=== DIRECTIONS ===
Nothing but the lines from the top of the following entries through the line with "Lemma is_alpha_is_word (c" should be printed, exactly as they are.

=== DATASET EXCERPTS ===
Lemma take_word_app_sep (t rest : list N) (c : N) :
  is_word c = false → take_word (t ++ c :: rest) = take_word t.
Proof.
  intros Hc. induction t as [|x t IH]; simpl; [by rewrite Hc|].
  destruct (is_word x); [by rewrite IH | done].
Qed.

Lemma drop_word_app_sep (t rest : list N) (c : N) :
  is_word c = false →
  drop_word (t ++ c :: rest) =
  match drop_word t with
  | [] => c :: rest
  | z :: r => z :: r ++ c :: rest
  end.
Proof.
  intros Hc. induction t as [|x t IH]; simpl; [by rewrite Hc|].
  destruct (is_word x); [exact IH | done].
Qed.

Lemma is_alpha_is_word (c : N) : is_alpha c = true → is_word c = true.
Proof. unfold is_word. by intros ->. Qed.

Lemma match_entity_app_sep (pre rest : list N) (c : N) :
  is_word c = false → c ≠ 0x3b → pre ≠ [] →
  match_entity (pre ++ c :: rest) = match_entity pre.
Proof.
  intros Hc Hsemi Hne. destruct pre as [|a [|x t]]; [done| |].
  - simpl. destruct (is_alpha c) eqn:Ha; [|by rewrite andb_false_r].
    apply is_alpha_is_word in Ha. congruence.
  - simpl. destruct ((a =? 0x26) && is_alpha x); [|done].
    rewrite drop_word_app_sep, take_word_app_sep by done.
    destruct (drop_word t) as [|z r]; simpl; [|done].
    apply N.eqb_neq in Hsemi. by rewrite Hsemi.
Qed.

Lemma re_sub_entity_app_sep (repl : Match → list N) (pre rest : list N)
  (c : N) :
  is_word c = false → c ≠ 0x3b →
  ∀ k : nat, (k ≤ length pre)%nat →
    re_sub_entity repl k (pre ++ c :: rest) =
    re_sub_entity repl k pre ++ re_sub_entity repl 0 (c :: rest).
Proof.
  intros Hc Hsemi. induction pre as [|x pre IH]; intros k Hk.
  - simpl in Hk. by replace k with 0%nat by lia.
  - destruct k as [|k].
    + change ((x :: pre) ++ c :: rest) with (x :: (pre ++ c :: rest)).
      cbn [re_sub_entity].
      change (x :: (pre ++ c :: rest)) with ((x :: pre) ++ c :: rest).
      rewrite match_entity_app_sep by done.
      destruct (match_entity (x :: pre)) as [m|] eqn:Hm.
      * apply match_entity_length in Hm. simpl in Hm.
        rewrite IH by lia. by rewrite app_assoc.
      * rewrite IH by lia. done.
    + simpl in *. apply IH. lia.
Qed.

=== SOLUTION ===
Lemma take_word_app_sep (t rest : list N) (c : N) :
  is_word c = false → take_word (t ++ c :: rest) = take_word t.
Proof.
  intros Hc. induction t as [|x t IH]; simpl; [by rewrite Hc|].
  destruct (is_word x); [by rewrite IH | done].
Qed.

Lemma drop_word_app_sep (t rest : list N) (c : N) :
  is_word c = false →
  drop_word (t ++ c :: rest) =
  match drop_word t with
  | [] => c :: rest
  | z :: r => z :: r ++ c :: rest
  end.
Proof.
  intros Hc. induction t as [|x t IH]; simpl; [by rewrite Hc|].
  destruct (is_word x); [exact IH | done].
Qed.

Lemma is_alpha_is_word (c : N) : is_alpha c = true → is_word c = true.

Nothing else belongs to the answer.